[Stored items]
(** ** The records of the values *)

Definition user_of (v : gval) : option User :=
  match v with
  | GStruct [GString login; uid; GString name; emails; groups; c] =>
      uid ← int_of uid; emails ← strs_of emails; groups ← strs_of groups; c ← claims_of c;
      Some {| Login := login; Uid := uid; Name := name; Emails := emails; Groups := groups; Claims := c |}
  | _ => None
  end.
Definition spec_of (v : gval) : option ProviderSpec :=
  match v with
  | GStruct [GString n; GBool a; GBool b; GBool c; GBool d; GBool e] =>
      Some {| ps_Name := n; ps_CredentialAuthority := a; ps_GroupAuthority := b; ps_ClaimAuthority := c;
              ps_NameAuthority := d; ps_EmailAuthority := e |}
  | _ => None
  end.
Definition translated_of (v : gval) : option Translated :=
  match v with
  | GStruct [groups; c; uid] =>
      groups ← strs_of groups; c ← claims_of c; uid ← int_of uid;
      Some {| tr_Groups := groups; tr_Claims := c; tr_Uid := uid |}
  | _ => None
  end.
(** A nil detail, which no endpoint sends, has no record. *)
Definition detail_of (v : gval) : option UserDetail :=
  match v with
  | GPtr (GStruct [u; GString st; p; t]) =>
      u ← user_of u; p ← spec_of p; t ← translated_of t;
      Some {| ud_User := u; ud_Status := st; ud_Provider := p; ud_Translated := t |}
  | _ => None
  end.
Definition details_of (v : gval) : option (option (list UserDetail)) :=
  match v with GNil => Some None | GSlice l _ => Some <$> mapM detail_of l | _ => None end.
Definition response_of (v : gval) : option IdentityResponse :=
  match v with
  | GStruct [u; GString st; ds; GString a] =>
      u ← user_of u; ds ← details_of ds;
      Some {| resp_User := u; resp_Status := st; resp_Details := ds; resp_Authority := a |}
  | _ => None
  end.
Definition request_of (v : gval) : option IdentityRequest :=
  match v with
  | GStruct [GString l; GString p] => Some {| req_Login := l; req_Password := p |}
  | _ => None
  end.
Definition oidc_user_of (v : gval) : option upstream_user :=
  match v with
  | GStruct [GString l; c; GString f] =>
      c ← claims_of c; Some {| uu_Login := l; uu_Claims := c; uu_FullName := f |}
  | _ => None
  end.
Definition payload_of (v : gval) : option sessionEnvelope :=
  match v with
  | GStruct [GTime d; c] => c ← claims_of c; Some {| env_Deadline := d; env_Values := c |}
  | _ => None
  end.

(** ** What arrives is what [EndToEnd.wire] states *)

Lemma claims_arrive c : claims_of (arrive (go_claims c)) = Some (wire_claims c).
Proof. by destruct c. Qed.
Lemma int_arrive z : int_of (arrive (go_int z)) = Some z.
Proof. by destruct z. Qed.
Lemma strs_arrive nils l : strs_of (arrive (go_strings nils l)) = Some l.
Proof.
  unfold go_strings. destruct (nils && bool_decide (l = [])) eqn:E.
  - apply andb_prop in E as [_ ->%bool_decide_eq_true]. done.
  - cbn [arrive strs_of]. rewrite <- list_fmap_compose.
    rewrite (mapM_fmap_fmap _ _ id); [by rewrite list_fmap_id|done].
Qed.
Lemma user_arrive nils u : user_of (arrive (go_user nils u)) = Some (wire_user u).
Proof. cbn. rewrite int_arrive, !strs_arrive, claims_arrive. by destruct u. Qed.
Lemma spec_arrive p : spec_of (arrive (go_spec p)) = Some p.
Proof. by destruct p. Qed.
Lemma detail_arrive nils d : detail_of (arrive (GPtr (go_detail nils d))) = Some (wire_detail d).
Proof.
  destruct d as [u st p t]. change (arrive (GPtr (go_detail nils (Build_UserDetail u st p t)))) with
    (GPtr (GStruct [arrive (go_user nils u); GString st; arrive (go_spec p); arrive (go_translated nils t)])).
  cbn [detail_of]. rewrite user_arrive, spec_arrive. cbn.
  by rewrite strs_arrive, claims_arrive, int_arrive.
Qed.
Lemma response_arrive nils r : response_of (arrive (go_response nils r)) = Some (wire r).
Proof.
  destruct r as [u st ds a]. change (arrive (go_response nils (Build_IdentityResponse u st ds a))) with
    (GStruct [arrive (go_user nils u); GString st;
      arrive (from_option (λ l, GSlice ((λ d, GPtr (go_detail nils d)) <$> l) []) GNil ds); GString a]).
  cbn [response_of]. rewrite user_arrive. cbn [mbind option_bind].
  destruct ds as [l|]; [|done]. cbn [from_option arrive details_of]. rewrite <- list_fmap_compose.
  rewrite (mapM_fmap_fmap _ _ wire_detail); [done|]. intros d _. apply detail_arrive.
Qed.

(** ** The texts *)

Section texts.
(** The messages of the decoder, and how the program holds lists without elements. *)
Context (why : string → string) (nils : bool).

Definition to_result {A} (e : string) (o : option A) : result string A :=
  match o with Some x => Ok x | None => Err e end.

(** [toJson] and [fromJson]. *)
Definition toJson (t : gtype) (v : gval) : result string string := to_result (why "") (Marshal t v).
Definition fromJson {A} (t : gtype) (conv : gval → option A) (body : string) : result string A :=
  to_result (why body) (v ← Decode_strict t body; conv v).

Definition request_ToJson (r : IdentityRequest) : result string string := toJson IdentityRequest_t (go_request r).
Definition response_FromJson : string → result string IdentityResponse := fromJson IdentityResponse_t response_of.

(** The endpoint: decoding the body, and the text of the answer. A value that cannot be encoded
    panics, and the connection is closed. *)
Definition Decode_request : string → result string IdentityRequest := fromJson IdentityRequest_t request_of.

Definition answer_text (o : http_out) : result string (http_response string) :=
  match o with
  | HttpJson r =>
      match Encode IdentityResponse_t (go_response nils r) with
      | Some s => Ok {| StatusCode := 200; rsp_body := s |}
      | None => Err "EOF"
      end
  | Identity.HttpError code msg => Ok {| StatusCode := code; rsp_body := msg |}
  end.

Definition endpoint {T W : Type} (a : Proto.Authenticator W T) (t : T) (p : protector) (now : Z) (w : W)
    (hr : http_request string) : result string (http_response string) :=
  let handler := {| Validators := [OnlyGetValidator]; Authenticator_ := t |} in
  answer_text (@ServeHTTP string T W a Decode_request handler p now
                 {| in_Method := hr_method hr; in_Body := hr_body hr |} w).1.1.1.

(** The user that waits for the choice of the user ([handleUpstreamCallback],
    [loadPendingUpstreamUser]). *)
Definition marshal_user (u : upstream_user) : result string string :=
  toJson OidcUser_t (go_oidc_user (uu_Login u) (uu_Claims u) (uu_FullName u)).
Definition unmarshal_user (raw : string) : option upstream_user :=
  v ← Unmarshal OidcUser_t raw; oidc_user_of v.

(** The values of a session ([JSONCodec]). *)
Definition marshal_payload (e : sessionEnvelope) : result string string := toJson jsonPayload_t (go_payload e).
Definition unmarshal_payload (b : string) : result string sessionEnvelope :=
  to_result (why b) (v ← Unmarshal jsonPayload_t b; payload_of v).

(** The claims of users and groups, as resources and audit records hold them. *)
Definition marshal_claims (m : claims) : result string string := toJson TClaims (GClaims m).
Definition unmarshal_claims (raw : string) : result string claims :=
  to_result (why raw) (v ← Unmarshal TClaims raw; c ← claims_of v; Some (default ∅ c)).

(** The members of a user, one after the other. *)
Lemma user_members (d : gval → json → option gval) jc a b l :
  let text := decode false TString in
  set_members false [("Login", text); ("Claims", d); ("FullName", text)] [GString ""; GNil; GString ""]
    [("Login", JStr a); ("Claims", jc); ("FullName", JStr b)] = Some l →
  ∃ vc, l = [GString a; vc; GString b].
Proof. intros text H. vm_compute in H. destruct (d GNil jc) as [vc|]; [|done]. exists vc. congruence. Qed.

(** The login of the user that waits comes back, whatever the claims: bytes that are not valid UTF-8
    are replaced. *)
Lemma pending_login u raw u' :
  marshal_user u = Ok raw → unmarshal_user raw = Some u' → uu_Login u' = clean_string (uu_Login u).
Proof.
  unfold marshal_user, toJson, unmarshal_user. destruct (Marshal _ _) as [s|] eqn:Hm; [|done]. intros [= <-].
  intros (w & Hw & Hu)%bind_Some. destruct (Unmarshal_cleaned _ _ _ _ Hm Hw) as (j & Hj & Hd).
  assert (∃ jc, j = JObj [("Login", JStr (uu_Login u)); ("Claims", jc); ("FullName", JStr (uu_FullName u))]) as (jc & ->).
  { revert Hj. unfold OidcUser_t, go_oidc_user. cbn [encode fmap list_fmap fst snd encode_fields mbind option_bind].
    intros (ms & (r & (jc & _ & [= <-])%bind_Some & [= <-])%bind_Some & ->)%fmap_Some. by exists jc. }
  change (Json.clean _) with (JObj [("Login", JStr (clean_string (uu_Login u))); ("Claims", Json.clean jc);
    ("FullName", JStr (clean_string (uu_FullName u)))]) in Hd.
  apply fmap_Some in Hd as (l & Hl & ->).
  assert (∃ vc, l = [GString (clean_string (uu_Login u)); vc; GString (clean_string (uu_FullName u))]) as (vc & ->).
  { exact (user_members (decode false TClaims) (Json.clean jc) _ _ l Hl). }
  apply bind_Some in Hu as (c & _ & [= <-]). done.
Qed.

Abbreviation goes_through t v :=
  (sendable_as t v = true ∧ nesting t v ≤ maxNestingDepth).

(** A request arrives as it was sent. *)
Lemma request_arrives r :
  valid_utf8 (req_Login r) = true → valid_utf8 (req_Password r) = true →
  ∃ s, request_ToJson r = Ok s ∧ Decode_request s = Ok r.
Proof.
  intros Hl Hp. destruct (Decode_Marshal_strict IdentityRequest_t (go_request r))
    as (s & Hs & Hd); [done|cbn; by rewrite Hl, Hp|cbn; unfold maxNestingDepth; lia|].
  exists s. unfold request_ToJson, toJson, Decode_request, fromJson. rewrite Hs, Hd. by destruct r.
Qed.
(* ===== verification/HttpServer.v ===== *)
(** * internal/httpsrv: the HTTP server

    The logging middleware ([logging.go]), the 404 handler ([notfound.go]), and the construction,
    start and shutdown of a server ([httpsrv.go]). A handler is a program of calls on its
    [http.ResponseWriter]; the writer is a class, of which the wrapper of the middleware is an
    instance. *)

From S2P Require Import Prelude Values Paths Endpoints.

(** ** Response writers and handlers *)

Abbreviation Header := (gmap string string).

(** [Write] answers the number of bytes taken and an error. *)
Class ResponseWriter (W : Type) := {
  Write : string → W → (nat * option string) * W;
  WriteHeader : Z → W → W;
  header : W → Header;
  set_header : string → string → W → W;
}.

(** The contract of [io.Writer]: no more bytes than given. *)
Class WriterOk (W : Type) `{ResponseWriter W} : Prop := {
  write_bound b w n e w' : Write b w = ((n, e), w') → n ≤ String.length b;
}.

(** What a handler does to its writer, and what it makes of the answers. *)
Inductive prog :=
| Return
| DoWrite (b : string) (k : nat * option string → prog)
| DoWriteHeader (code : Z) (k : prog)
| DoSetHeader (key v : string) (k : prog).

Section run.
Context {W : Type} `{ResponseWriter W}.

Fixpoint run (p : prog) (w : W) : W :=
  match p with
  | Return => w
  | DoWrite b k => let '(r, w') := Write b w in run (k r) w'
  | DoWriteHeader code k => run k (WriteHeader code w)
  | DoSetHeader key v k => run k (set_header key v w)
  end.
End run.

(** What the code reads of a request. A body is what can be read of it, and the error that ends
    the reading, if any. *)
Record http_request := {
  rq_Method : string;
  rq_Path : string;
  rq_RawQuery : string;
  rq_Body : option (string * option string);
  rq_RemoteAddr : string;
  rq_UserAgent : string;
  rq_Referer : string;
  rq_Host : string;
  rq_ContentLength : Z;
  rq_Header : Header;
  rq_Cookies : list (string * string);
  rq_TLS : bool;
}.

Definition get_header (k : string) (h : Header) : string := default "" (h !! k).

Definition handler := http_request → prog.

(** ** logging.go: the wrapper *)

Record responseWriter (W : Type) := {
  rw_inner : W;
  rw_statusCode : Z;
  rw_body : string;
  rw_size : Z;
}.
Arguments rw_inner {W}. Arguments rw_statusCode {W}. Arguments rw_body {W}. Arguments rw_size {W}.

Definition newResponseWriter {W} (w : W) : responseWriter W :=
  {| rw_inner := w; rw_statusCode := 200; rw_body := ""; rw_size := 0 |}.

Definition captureLimit : nat := 4096.

(** [b[:n]]. *)
Definition take_bytes (n : nat) (b : string) : string := String.substring 0 n b.
(** ** What one request may add *)

(** The logins a request may act for. *)
Definition entitled (s : state) (c : call) (login : string) : Prop :=
  authenticates s c login ∨ principal (sd_get "ssoUser" (st_sso s)) = Some login ∨
  (∃ usr, pending s = Some usr ∧ uu_Login usr = login).

Definition sound_effect (s : state) (c : call) (s' : state) : Prop :=
  (∀ x, x ∈ st_issued s' → x ∈ st_issued s ∨ entitled s c (v_Subject x.2)) ∧
  (∀ login, principal (sd_get "ssoUser" (st_sso s')) = Some login → entitled s c login) ∧
  (∀ usr, pending s' = Some usr → entitled s c (uu_Login usr)).

(** A request that changes none of the three. *)
Lemma sound_same s c s' :
  st_issued s' = st_issued s → sd_get "ssoUser" (st_sso s') = sd_get "ssoUser" (st_sso s) →
  sd_get sessPendingUpstreamUser (st_login s') = sd_get sessPendingUpstreamUser (st_login s) →
  sound_effect s c s'.
Proof.
  intros H1' H2' H3'. unfold sound_effect, entitled, pending, loadPendingUpstreamUser, sd_string.
  rewrite H1', H2', H3'. split; [by left|]. split; [by auto|]. intros usr Hu. right. right. eauto.
Qed.

Context `{!ClaimAdderOk A, !SessionDataOk SS, !SessionDataOk LS}.

Lemma principal_user v login cl : sso_user v = Some (login, cl) → principal v = Some login.
Proof. destruct v as [[| |]|]; simpl; [done..| |done]. intros ->. done. Qed.

Lemma principal_reload h v login : principal (json_sval h <$> v) = Some login → principal v = Some login.
Proof.
  destruct v as [[x|u|w]|]; simpl; [done| | |done].
  - rewrite lookup_insert_eq. destruct (str_empty (ur_Login u)); [done|]. done.
  - destruct w as [| | | | | | |m]; simpl; try done. rewrite lookup_fmap.
    destruct (m !! "Login") as [[| | | |l| | |]|]; simpl; try done. by destruct (str_empty l).
Qed.

Lemma login_effect s c s' :
  cl_path c = "/oauth2/login" → dispatch Login c s = Some (tt, s') → sound_effect s c s'.
Proof.
  intros Hp Hrun. simpl in Hrun.
  pose proof (login_cases _ _ _ _ _ _ _ _ Hrun) as Hi.
  pose proof (sso_written_cases _ _ _ _ _ _ _ _ Hrun) as Hs.
  assert (sd_get sessPendingUpstreamUser (st_login s') = sd_get sessPendingUpstreamUser (st_login s)) as Hk
    by (by eapply login_keeps).
  split; [|split].
  - intros x Hx. destruct Hi as [Hi|(ar & v & Hi & Hauth)]; rewrite Hi in Hx; [by left|].
    apply elem_of_app in Hx as [Hx| ->%list_elem_of_singleton]; [by left|]. right. simpl.
    destruct Hauth as [(Hm & form & u & Hf & HA & _ & ->)|(_ & login & cl & Hu & _ & ->)]; simpl.
    + left. by eapply with_password.
    + right. left. by eapply principal_user.
  - intros login. destruct Hs as [->|(Hm & form & u & ur & Hf & _ & HA & -> & Hl)]; [by right; left|].
    simpl. intros [= <-]. rewrite Hl. left. by eapply with_password.
  - intros usr. unfold pending, loadPendingUpstreamUser, sd_string. rewrite Hk. intros Hu. right. right.
    exists usr. by split.
Qed.

Lemma logout_effect s c s' : dispatch Logout c s = Some (tt, s') → sound_effect s c s'.
Proof.
  simpl. unfold handleLogout, mbind, M_bind. simpl. intros [= <-].
  unfold sound_effect. simpl. split; [by left|].
  assert (∀ S (HS : SessionData S) (Hok : SessionDataOk S) k (x : S),
    sd_get k (sd_destroy x).2 = None ∨ sd_get k (sd_destroy x).2 = sd_get k x) as Hd.
  { intros S HS Hok k x. destruct (sd_destroy x) as [[e|] x'] eqn:E; simpl.
    - right. by eapply keep_destroy.
    - left. by eapply get_destroy. }
  split.
  - intros login. destruct (Hd SS _ _ "ssoUser" (st_sso s)) as [->| ->]; [done|]. by right; left.
  - intros usr. unfold pending, loadPendingUpstreamUser, sd_string. simpl. rewrite get_put_ne by done.
    destruct (Hd LS _ _ sessPendingUpstreamUser (st_login s)) as [->| ->]; [done|].
    intros Hu. right. right. exists usr. by split.
Qed.

Lemma callback_effect s c s' :
  cl_path c = "/upstream/callback" → dispatch UpstreamCallback c s = Some (tt, s') → sound_effect s c s'.
Proof.
  intros Hp. simpl.
  destruct (callback_cases NewAuthorizeRequest NewAuthorizeResponse sv Exchange verify user_info marshal
    (cl_request c) (cl_now c) s) as (s1 & -> & Hc). intros [= <-].
  destruct Hc as [(code & msg & ->)|(u & ic & Hv & _ & Hfin)]; [by apply sound_same|].
  assert (authenticates s c (uu_Login (local_user sv u (idp_claims u ic)).2)) as Hauth by (by eapply with_upstream).
  destruct Hfin as (_ & _ & Hfin). unfold sound_effect, pending, loadPendingUpstreamUser, sd_string in *.
  destruct (decide (SsoMode sv = SsoOnDemand)) as [Hm|Hm].
  - destruct Hfin as (-> & -> & Hok & Herr). split; [by left|]. split; [by right; left|].
    intros usr. destruct (marshal _) as [j|e] eqn:Hj.
    + destruct (Hok j eq_refl) as [-> _]. destruct (str_empty j); [done|].
      destruct (unmarshal j) as [u'|] eqn:Hu'; [|done]. destruct (str_empty _); [done|]. intros [= <-].
      left. rewrite (pending_login _ _ _ _ Hj Hu'). by eapply with_upstream_kept.
    + rewrite (Herr e eq_refl). intros Hu. right. right. exists usr. by split.
  - destruct Hfin as (Hans & -> & Hsso). split; [|split].
    + intros x Hx. destruct Hans as [[E _]|(ar & _ & E)]; rewrite E in Hx; [by left|].
      apply elem_of_app in Hx as [Hx| ->%list_elem_of_singleton]; [by left|]. right. by left.
    + intros login. case_decide.
      * destruct Hsso as (ur & -> & Hl). simpl. intros [= <-]. left. by rewrite Hl.
      * rewrite Hsso. by right; left.
    + intros usr Hu. right. right. exists usr. by split.
Qed.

» Assignment
Filter the lines above, keeping and copying those that contain "maxNestingDepth".

» Response to this task
  (sendable_as t v = true ∧ nesting t v ≤ maxNestingDepth).
    as (s & Hs & Hd); [done|cbn; by rewrite Hl, Hp|cbn; unfold maxNestingDepth; lia|].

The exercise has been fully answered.